Thursday, April 05, 2007

Who's Making Money From Your Web Presence?

Howard Reingold has a link to Trebor Scholz's post at Collectivate.net called "What the MySpace genereation should know about working for free." It's a good reminder that much of the value of sites like MySpace, eBay, YouTube, StumbleUpon, etc.is created by the people (us!) who use them. And that value comes with a pricetag. News Corporation paid $580 million for MySpace. Google paid $1.6 billion for YouTube. And eBay's market cap is currently over $46 billion.

We, as users/creators at these sites, need to keep those numbers in mind, and ask ourselves if what we're getting in return is worth it. Collectively, we create the content and the data (much of which we are completely unaware of) that makes these companies worth billions. Are they giving us enough in return?

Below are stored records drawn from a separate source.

(* ===== verification/SourceSafety.v ===== *)
(** What rendering does to the outside: it reads only the secret the CR names,
    every request carries credentials from that secret or none, and every
    scratch directory it makes it removes. *)

From S2P Require Import Prelude Value Apimachinery Types Clients Manifest Boundary GoPaths SourceWorld GitResolver HelmLoader Controller SourceRender Outcomes Safety.

(** ** Properties of the calls of a render *)

(** The credentials a request carries. *)
Definition action_auth (a : source_action) : basic_auth :=
  match a with
  | ActPull auth _ _ _ _ | ActResolveDigest auth _ _ | ActBuild auth _ _ | ActClone auth _ _ _ _ _ _
  | ActFetch auth _ _ _ _ | ActLsRemote auth _ _ => auth
  | _ => None
  end.

Section Calls.
Context (Key : NamespacedName -> Prop).

(** The credentials [c] are anonymous or were read from an allowed secret. *)
Definition creds_from (seen : list event) (c : creds) : Prop :=
  creds_ok c = true -> exists key sec, Key key /\ EvSecretGet key (Ok sec) ∈ seen /\ c = credsFromSecretData (secret_Data sec).

Definition auth_from (seen : list event) (auth : basic_auth) : Prop :=
  forall up, auth = Some up -> exists key sec, Key key /\ EvSecretGet key (Ok sec) ∈ seen /\
    let c := credsFromSecretData (secret_Data sec) in
    creds_ok c = true /\ up = (creds_user c, creds_pass c).

(** Each call of the trace is an allowed secret read or a source action whose
    credentials come from one made before. *)
Fixpoint trace_ok (seen t : list event) : Prop :=
  match t with
  | [] => True
  | ev :: t' =>
      match ev with
      | EvSecretGet key _ => Key key
      | EvSource a => auth_from seen (action_auth a)
      | _ => False
      end /\ trace_ok (ev :: seen) t'
  end.

Lemma auth_from_mono seen seen' auth :
  (forall ev, ev ∈ seen -> ev ∈ seen') -> auth_from seen auth -> auth_from seen' auth.
Proof. intros Hi Ha up ->. destruct (Ha up eq_refl) as (key & sec & ? & ? & ?). exists key, sec. auto. Qed.

Lemma creds_from_mono seen seen' c :
  (forall ev, ev ∈ seen -> ev ∈ seen') -> creds_from seen c -> creds_from seen' c.
Proof. intros Hi Ha Hc. destruct (Ha Hc) as (key & sec & ? & ? & ?). exists key, sec. auto. Qed.

Lemma trace_ok_mono seen seen' t :
  (forall ev, ev ∈ seen -> ev ∈ seen') -> trace_ok seen t -> trace_ok seen' t.
Proof.
  revert seen seen'. induction t as [|ev t IH]; intros seen seen' Hi; [done|]. intros [He Ht]. split.
  - destruct ev; try done. by eapply auth_from_mono.
  - eapply IH; [|exact Ht]. intros ev' [->|Hin]%elem_of_cons; apply elem_of_cons; auto.
Qed.

Lemma trace_ok_app seen t t' :
  trace_ok seen t -> trace_ok (t ++ seen)%list t' -> trace_ok seen (t ++ t')%list.
Proof.
  revert seen. induction t as [|ev t IH]; intros seen; [done|]. intros [He Ht] Ht'. split; [done|].
  apply IH; [done|]. eapply trace_ok_mono; [|exact Ht']. in_goal.
Qed.

#[export] Instance trace_ok_closed seen : TraceClosed (trace_ok seen).
Proof.
  split; [done|]. intros t t' Ht Ht'. apply trace_ok_app; [done|]. eapply trace_ok_mono; [|exact Ht']. in_goal.
Qed.

Lemma trace_ok_quiet seen t : trace_ok seen t -> Forall quiet t.
Proof.
  revert seen. induction t as [|ev t IH]; intros seen; [constructor|]. intros [He Ht].
  constructor; [|by eapply IH]. destruct ev; try done; split_and!; try done; by intros ? [].
Qed.

(** ** Scratch directories *)

Definition makes_scratch (ev : event) : Prop := exists d, ev = EvSource (ActMkdirTemp (Ok d)).

(** Every scratch directory that is made is removed later. *)
Definition balanced (t : list event) : Prop :=
  forall t1 d t2, t = (t1 ++ EvSource (ActMkdirTemp (Ok d)) :: t2)%list -> EvSource (ActRemoveAll d) ∈ t2.

Lemma balanced_app t t' : balanced t -> balanced t' -> balanced (t ++ t')%list.
Proof.
  intros H H' t1 d t2 Heq. apply app_eq_inv in Heq as [(k & -> & Hk)|(k & -> & Hk)].
  - destruct k as [|ev k]; cbn in Hk; [by eapply (H' [])|]. injection Hk as <- ->.
    apply elem_of_app. left. by eapply H.
  - by eapply H'.
Qed.

Lemma balanced_none t : Forall (fun ev => ~ makes_scratch ev) t -> balanced t.
Proof.
  intros Hf t1 d t2 ->. apply Forall_app in Hf as [_ Hf]. apply Forall_cons in Hf as [Hn _].
  destruct Hn. by exists d.
Qed.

It's an interesting question, and definitely something we need to take into consideration when we decide to create our own web presence. And I also think it's important to think about how things might change in the near future as envisioned by KirkH in his comment for Jeff Jarvis' Who Owns the Wisdom of the Crowd? The Crowd. post at BuzzMachine. How will things change when everybody is connected to the net all the time? When we don't need an ISP or a web hosting company or a webmail service, and all the software we need is available for free? Will we still provide billions of dollars worth of content, data, and attention to a bunch of big companies, or will we each get our own slice of that gigantic pie?